What you need to do ▸
In the data below, count every line that holds the string "txser" and reply with the number alone.

START Data to use

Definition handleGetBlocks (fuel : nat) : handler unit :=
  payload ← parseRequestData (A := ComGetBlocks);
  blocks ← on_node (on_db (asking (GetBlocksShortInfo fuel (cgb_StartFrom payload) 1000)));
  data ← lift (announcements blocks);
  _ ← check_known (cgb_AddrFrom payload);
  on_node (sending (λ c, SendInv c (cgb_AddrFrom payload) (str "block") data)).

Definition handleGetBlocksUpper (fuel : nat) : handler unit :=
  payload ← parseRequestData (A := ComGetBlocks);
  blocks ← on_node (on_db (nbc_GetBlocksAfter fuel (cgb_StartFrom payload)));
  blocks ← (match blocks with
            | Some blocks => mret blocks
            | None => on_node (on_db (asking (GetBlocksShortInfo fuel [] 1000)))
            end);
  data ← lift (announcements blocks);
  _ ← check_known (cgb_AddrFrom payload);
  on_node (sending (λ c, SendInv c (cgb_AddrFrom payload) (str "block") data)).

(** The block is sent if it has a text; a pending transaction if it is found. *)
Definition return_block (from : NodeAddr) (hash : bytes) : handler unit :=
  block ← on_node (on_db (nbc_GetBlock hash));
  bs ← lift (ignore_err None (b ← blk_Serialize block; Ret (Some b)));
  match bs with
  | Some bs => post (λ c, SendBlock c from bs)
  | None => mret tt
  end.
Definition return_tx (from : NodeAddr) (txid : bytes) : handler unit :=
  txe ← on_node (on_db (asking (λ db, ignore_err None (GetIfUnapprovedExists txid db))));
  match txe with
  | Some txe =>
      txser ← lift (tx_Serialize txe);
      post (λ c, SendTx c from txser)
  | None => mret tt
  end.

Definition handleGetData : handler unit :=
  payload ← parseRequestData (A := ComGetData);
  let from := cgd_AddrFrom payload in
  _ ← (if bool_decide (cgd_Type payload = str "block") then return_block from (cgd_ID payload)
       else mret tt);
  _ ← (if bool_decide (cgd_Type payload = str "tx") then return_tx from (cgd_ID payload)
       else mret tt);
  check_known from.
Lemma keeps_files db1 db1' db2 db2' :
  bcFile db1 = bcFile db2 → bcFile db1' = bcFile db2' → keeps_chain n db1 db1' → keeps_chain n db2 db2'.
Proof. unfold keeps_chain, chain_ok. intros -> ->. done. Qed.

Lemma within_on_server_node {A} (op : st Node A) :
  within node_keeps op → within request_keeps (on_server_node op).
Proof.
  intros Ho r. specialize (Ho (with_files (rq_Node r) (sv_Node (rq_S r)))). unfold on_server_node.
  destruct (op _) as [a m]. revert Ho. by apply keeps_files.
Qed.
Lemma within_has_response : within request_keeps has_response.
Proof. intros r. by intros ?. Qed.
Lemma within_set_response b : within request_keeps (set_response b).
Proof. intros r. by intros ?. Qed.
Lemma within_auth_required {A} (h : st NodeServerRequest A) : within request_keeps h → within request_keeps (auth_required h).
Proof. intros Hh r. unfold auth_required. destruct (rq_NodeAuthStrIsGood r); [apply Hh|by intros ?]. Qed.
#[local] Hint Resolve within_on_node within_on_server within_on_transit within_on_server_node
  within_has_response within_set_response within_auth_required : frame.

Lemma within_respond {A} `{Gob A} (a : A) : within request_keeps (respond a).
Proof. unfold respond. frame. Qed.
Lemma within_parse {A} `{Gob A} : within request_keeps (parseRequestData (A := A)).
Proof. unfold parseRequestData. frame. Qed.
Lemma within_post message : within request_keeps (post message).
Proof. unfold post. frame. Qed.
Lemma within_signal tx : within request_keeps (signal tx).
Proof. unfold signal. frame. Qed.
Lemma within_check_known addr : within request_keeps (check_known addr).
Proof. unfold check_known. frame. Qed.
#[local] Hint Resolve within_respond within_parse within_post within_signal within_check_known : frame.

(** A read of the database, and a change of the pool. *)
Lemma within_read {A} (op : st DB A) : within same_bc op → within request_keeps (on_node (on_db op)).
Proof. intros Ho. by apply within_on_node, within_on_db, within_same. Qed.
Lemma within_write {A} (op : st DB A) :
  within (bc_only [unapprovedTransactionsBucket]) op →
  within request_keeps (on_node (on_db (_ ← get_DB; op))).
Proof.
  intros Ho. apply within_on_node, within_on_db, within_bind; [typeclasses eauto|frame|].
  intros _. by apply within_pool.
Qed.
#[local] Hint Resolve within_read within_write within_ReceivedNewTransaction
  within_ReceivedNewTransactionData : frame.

END Data to use

Result ▸
2